━━ Data for analysis ━━

(* ===== verification/ServerClaims.v ===== *)
(** * What a run of a connection shows

    The invariants of the steps, for every run of [ServerSession]: whatever the
    peer sends, the user calls and the transport reports. *)

From stdpp Require Import relations sorting.
From S2P Require Import Prelude Text Http RoutePath Router Http1 Request Response ServerWire ServerWireSpec ServerState.
From S2P Require Import ServerSession.
From S2P Require Import ServerTheory ServerSpec ServerAccount ServerStreams ServerExample.

Open Scope nat_scope.

Section runs.
Context (cfg : server_config) (calls : list session_event → session_event → list user_cmd) (stops : list session_event → nat → bool).

Lemma any_op_ok ops : Forall (op_ok true) ops.
Proof. apply Forall_true. by intros [| |[]| |]. Qed.

Lemma run_invariant (P : session → Prop) depth ops :
  (∀ s s', tick cfg true s s' → P s → P s') → P (new_session cfg) → P (run_session cfg calls stops depth ops).
Proof. intros Ht H0. eapply ticks_invariant; [exact Ht| |exact H0]. apply run_session_ticks, any_op_ok. Qed.

Lemma order_new : order_inv (new_session cfg).
Proof. constructor; by repeat constructor. Qed.

Lemma run_order depth ops : order_inv (run_session cfg calls stops depth ops).
Proof. apply run_invariant, order_new. intros s s'. apply order_tick. Qed.

Lemma sorted_lt_nodup (l : list nat) : StronglySorted lt l → NoDup l.
Proof.
  induction 1 as [|i l Hs IH Hi]; constructor; [|done]. intros Hin. rewrite Forall_forall in Hi. specialize (Hi i Hin). lia.
Qed.

Lemma run_wire depth ops : wire_inv cfg (run_session cfg calls stops depth ops).
Proof.
  apply (run_invariant (λ s, order_inv s ∧ wire_inv cfg s)); [|split; [apply order_new|apply wire_new]].
  intros s s' Ht [Ho Hw]. split; [by eapply order_tick|by eapply wire_tick].
Qed.

End runs.

(** A connection is a run of the abstract machine: whatever is read, written,
    called and thrown, every operation of a connection is a sequence of its
    steps, each of which keeps the queues, the slots and the flags together;
    without a failed write, of the steps that do not need one. *)
Theorem server_run_is_machine_run (cfg : server_config) calls stops (depth : nat) (ops : list session_op) (faults : bool) :
  Forall (op_ok faults) ops → ticks cfg faults (new_session cfg) (run_session cfg calls stops depth ops).
Proof. apply run_session_ticks. Qed.

Lemma server_run_is_machine_run_witness :
  Forall (op_ok false) Small.pipelined ∧ ticks Small.config false (new_session Small.config) (Small.run Small.pipelined).
Proof.
  assert (H : Forall (op_ok false) Small.pipelined) by (repeat constructor).
  split; [exact H|]. exact (server_run_is_machine_run Small.config Small.calls Small.stops 4 Small.pipelined false H).
Defined.

(** C3: The responses of slots leave in the order in which the slots were created,
    which is the order of their requests, whatever the order in which handlers
    answer: the writes that were queued for slots are sorted, the slots that wait
    come after them, and a slot waits once.  This is not so for the errors that
    the server sends itself: [send_error] uses no slot, and overtakes the responses
    that wait ([error_overtakes] below). *)
Theorem server_responses_in_order (cfg : server_config) calls stops (depth : nat) (ops : list session_op) :
  let s := run_session cfg calls stops depth ops in
  StronglySorted le (pushed_ids (trace s) ++ responses s) ∧ StronglySorted lt (responses s) ∧
  Forall (λ i, i < length (slots s)) (pushed_ids (trace s) ++ responses s).
Proof. destruct (run_order cfg calls stops depth ops). by split_and!. Qed.

(** The transport is given the queued writes first in, first out, one at a
    time: what was written is a prefix of what was queued, and while the
    connection is open the rest is exactly what waits. *)
Theorem server_writes_fifo (cfg : server_config) calls stops (depth : nat) (ops : list session_op) :
  Forall (op_ok false) ops →
  let s := run_session cfg calls stops depth ops in
  written (trace s) `prefix_of` pushes (trace s) ∧
  (closed s = false → pushes (trace s) = written (trace s) ++ map pw_payload (waiting s)).
Proof.
  intros H s. assert (Hf : server_fifo_inv s); [|by destruct Hf].
  eapply ticks_invariant; [|by apply run_session_ticks|]; [intros s1 s2; apply server_fifo_tick|]. constructor; done.
Qed.

Lemma server_writes_fifo_witness :
  Forall (op_ok false) (take 3 Small.pipelined) ∧
  let s := Small.run (take 3 Small.pipelined) in
  written (trace s) `prefix_of` pushes (trace s) ∧
  (closed s = false → pushes (trace s) = written (trace s) ++ map pw_payload (waiting s)).
Proof.
  assert (H : Forall (op_ok false) (take 3 Small.pipelined)) by (repeat constructor).
  split; [exact H|]. exact (server_writes_fifo Small.config Small.calls Small.stops 4 (take 3 Small.pipelined) H).
Defined.

(** C6: What the counters of a connection count.  [pending_write_bytes_] is, until
    an upgrade is done, the bytes of the queued writes but for the answer to an
    upgrade, what the waiting slots hold back, and what slots held back that were
    given up; [pending_response_writes_] is the number of queued writes that are a
    whole response; and the slots that wait and these responses together are no
    more than [max_pending_responses_per_connection].  Streamed responses that are
    complete are not among them, even when their writes are still queued
    ([completed_streams_uncounted] below). *)
Theorem server_accounting (cfg : server_config) calls stops (depth : nat) (ops : list session_op) :
  let s := run_session cfg calls stops depth ops in
  (upgraded (trace s) = false → pending_write_bytes s = total_bytes (writes s) + held_bytes s + abandoned_bytes s) ∧
  pending_response_writes s = counted (writes s) ∧
  length (responses s) + pending_response_writes s ≤ max_pending_responses_per_connection (options cfg).
Proof.
  intros s. assert (H : account_inv cfg s).
  { apply run_invariant; [intros s1 s2; apply account_tick|]. constructor; try done. apply Nat.le_0_l. }
  destruct (run_order cfg calls stops depth ops) as [_ Hs Hf]. fold s in Hs, Hf. apply Forall_app in Hf as [_ Hf].
  destruct H as [H1 H2 H3 _]. split; [|done]. intros Hu. rewrite (H1 Hu), held_abandoned; [lia| |done]. by apply sorted_lt_nodup.
Qed.

(** Nothing is written after the end: once the transport was closed or
    handed over to an upgrade, no write starts. *)
Theorem server_silent_after_end (cfg : server_config) calls stops (depth : nat) (ops : list session_op) (i j : nat) (e : session_event) (p : str) :
  let tr := trace (run_session cfg calls stops depth ops) in
  tr !! i = Some e → ends e = true → tr !! j = Some (se_write p) → j < i.
Proof.
  intros tr. apply silent_order. assert (H : silent_inv (run_session cfg calls stops depth ops)); [|destruct H as (b & H & _); subst tr; by rewrite H].
  apply run_invariant; [intros s s'; apply silent_tick|]. by exists false.
Qed.

Lemma server_silent_after_end_witness :
  let s := run_session Small.config Small.calls Small.stops 4 Small.echo in
  write_payload <$> trace s !! 19 = Some (Some last_chunk) ∧ 19 < 21.
Proof.
  split; [vm_compute; reflexivity|].
  refine (server_silent_after_end Small.config Small.calls Small.stops 4 Small.echo 21 19 se_close last_chunk _ eq_refl _);
    vm_compute; reflexivity.
Defined.

(** C5: A slot puts one response on the wire: nothing yet, one buffered response,
    or, together with what it holds back, the head of a stream, exactly the
    chunks that were accepted, in order and in the encoding that the head
    announces, and the last chunk if and only if the stream was ended. *)
Theorem server_slot_wire (cfg : server_config) calls stops (depth : nat) (ops : list session_op) (i : nat) :
  let s := run_session cfg calls stops depth ops in
  let sl := slot i s in let pushed := slot_pushes i (trace s) in let accepted := slot_accepted i (trace s) in
  (stream_headers_queued sl = false → accepted = [] ∧ (pushed = [] ∨ ∃ r, pushed = buffered_wire cfg sl r)) ∧
  (stream_headers_queued sl = true →
   ∃ r, pushed ++ map pw_payload (stream_writes sl) = stream_wire cfg sl r accepted ∧
     stream_chunked sl = negb (headers_contains (rs_headers r) (lit "content-length"))).
Proof.
  intros s sl pushed accepted. destruct (run_wire cfg calls stops depth ops i) as [H1 H2 _ _]. split.
  - intros H. destruct (H2 H) as (_ & _ & Ha & [Hp|(_ & _ & _ & Hp)]); split; auto.
  - intros H. by destruct (H1 H).
Qed.

(** What the transport is given for a stream. *)
Lemma stream_wire_chunked cfg sl r accepted :
  stream_chunked sl = true → suppress_body sl = false → stream_ended sl = true →
  concat (stream_wire cfg sl r accepted) =
  serialize_response_head r (negb (close_after sl)) (options cfg) true false ++ flat_map serialize_chunk accepted ++ last_chunk.
Proof.
  intros H1 H2 H3. unfold stream_wire, encode_chunk. rewrite H1, H2, H3. cbn [concat andb negb]. rewrite concat_app, <-flat_map_concat_map.
  cbn [concat]. by rewrite app_nil_r.
Qed.

(** A client reads a finished stream back: when the handler ended the stream
    and all of it is queued, what was queued for the slot is one chunked response,
    whose body is the concatenation of the accepted chunks, and the client stops
    where the next response begins. *)
Theorem server_stream_read_back (cfg : server_config) calls stops (depth : nat) (ops : list session_op) (i : nat) (rest : str) :
  let s := run_session cfg calls stops depth ops in
  let sl := slot i s in let accepted := slot_accepted i (trace s) in
  stream_headers_queued sl = true → stream_chunked sl = true → stream_ended sl = true → suppress_body sl = false →
  stream_writes sl = [] → Forall (λ c, (Z.of_nat (length c) < 2 ^ 64)%Z) accepted →
  ∃ r, (∃ tail, concat (slot_pushes i (trace s)) = serialize_response_head r (negb (close_after sl)) (options cfg) true false ++ tail) ∧
    (sendable r → bodyless false (status_code r) = false →
     read_response false (concat (slot_pushes i (trace s)) ++ rest) =
     Some (ClientResponse (status_code r) (head_fields r (negb (close_after sl)) (options cfg) true false) (concat accepted), rest)).
Proof.
  intros s sl accepted Hq Hc He Hb Hw Hl. destruct (run_wire cfg calls stops depth ops i) as [H1 _ _ Hn].
  destruct (H1 Hq) as (_ & r & E & _). exists r. fold s sl in E, Hn. unfold queued in E. rewrite Hw, app_nil_r in E.
  rewrite E, stream_wire_chunked by done. split; [by eexists|]. intros Hs Hbl. rewrite <-!app_assoc. apply read_streamed; [done|done|].
  rewrite Forall_forall in *. intros c Hin. split; [by apply Hn|by apply Hl].
Qed.

Lemma server_stream_read_back_witness :
  let s := run_session Small.config Small.calls Small.stops 4 Small.echo in
  let sl := slot 0 s in let accepted := slot_accepted 0 (trace s) in
  concat accepted = lit "xyzuv" ∧
  ∃ r, (∃ tail, concat (slot_pushes 0 (trace s)) =
          serialize_response_head r (negb (close_after sl)) (options Small.config) true false ++ tail) ∧
    (sendable r → bodyless false (status_code r) = false →
     read_response false (concat (slot_pushes 0 (trace s)) ++ lit "HTTP") =
     Some (ClientResponse (status_code r) (head_fields r (negb (close_after sl)) (options Small.config) true false) (concat accepted), lit "HTTP")).
Proof.
  cbv zeta. pose proof (server_stream_read_back Small.config Small.calls Small.stops 4 Small.echo 0 (lit "HTTP")) as H. cbv zeta in H.
  split; [vm_compute; reflexivity|]. apply H; clear H; [vm_compute; reflexivity..|].
  assert (E : slot_accepted 0 (trace (run_session Small.config Small.calls Small.stops 4 Small.echo)) = [lit "xyz"; lit "uv"])
    by (vm_compute; reflexivity).
  rewrite E. repeat constructor.
Defined.

(** ** What the claims leave open *)

(** The first request is not yet answered when something comes that is no
    request: the error goes out first, and closes the connection. *)
Example error_overtakes :
  let s := Small.run [op_start; Small.read (Small.get "/a"); op_read (read_bytes [] (Run [] (hpe_error (lit "HPE_INVALID_METHOD"))))] in
  responses s = [0] ∧ slot_pushes 0 (trace s) = [] ∧ map (take 12) (written (trace s)) = [lit "HTTP/1.1 400"].
Proof. vm_compute. split_and!; reflexivity. Qed.

(** One response may be pending.  The first request is answered with a stream that
    is ended at once; its writes wait, and the second request is accepted. *)
Definition one_pending : server_config :=
  ServerConfig (ServerOptions 1000 1000 1 10000 30000 60000 true true) (Limits 8000 100) Small.routes [] None None.

Definition streams_at_once (tr : list session_event) (e : session_event) : list user_cmd :=
  match e with se_handler 2 i _ _ => [u_response i c_stream; u_response i (c_write (lit "x")); u_response i c_stream_end] | _ => [] end.

Example completed_streams_uncounted :
  let s := run_session one_pending streams_at_once Small.stops 4 [op_start; Small.read (Small.get "/b" ++ Small.get "/b")] in
  length (slots s) = 2 ∧ map stream_ended (slots s) = [true; true] ∧ closed s = false ∧ length (written (trace s)) = 1 ∧ length (writes s) = 6 ∧
  pending_response_writes s = 0 ∧ responses s = [].
Proof. vm_compute. split_and!; reflexivity. Qed.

━━━

Goal of the exercise: Reprint exactly the lines above that start at the one with "ServerConfig (ServerOptions 1000" and end at the one with "pending_response_writes s = 0", keeping both and adding none.

Your solution:
  ServerConfig (ServerOptions 1000 1000 1 10000 30000 60000 true true) (Limits 8000 100) Small.routes [] None None.

Definition streams_at_once (tr : list session_event) (e : session_event) : list user_cmd :=
  match e with se_handler 2 i _ _ => [u_response i c_stream; u_response i (c_write (lit "x")); u_response i c_stream_end] | _ => [] end.

Example completed_streams_uncounted :
  let s := run_session one_pending streams_at_once Small.stops 4 [op_start; Small.read (Small.get "/b" ++ Small.get "/b")] in
  length (slots s) = 2 ∧ map stream_ended (slots s) = [true; true] ∧ closed s = false ∧ length (written (trace s)) = 1 ∧ length (writes s) = 6 ∧
  pending_response_writes s = 0 ∧ responses s = [].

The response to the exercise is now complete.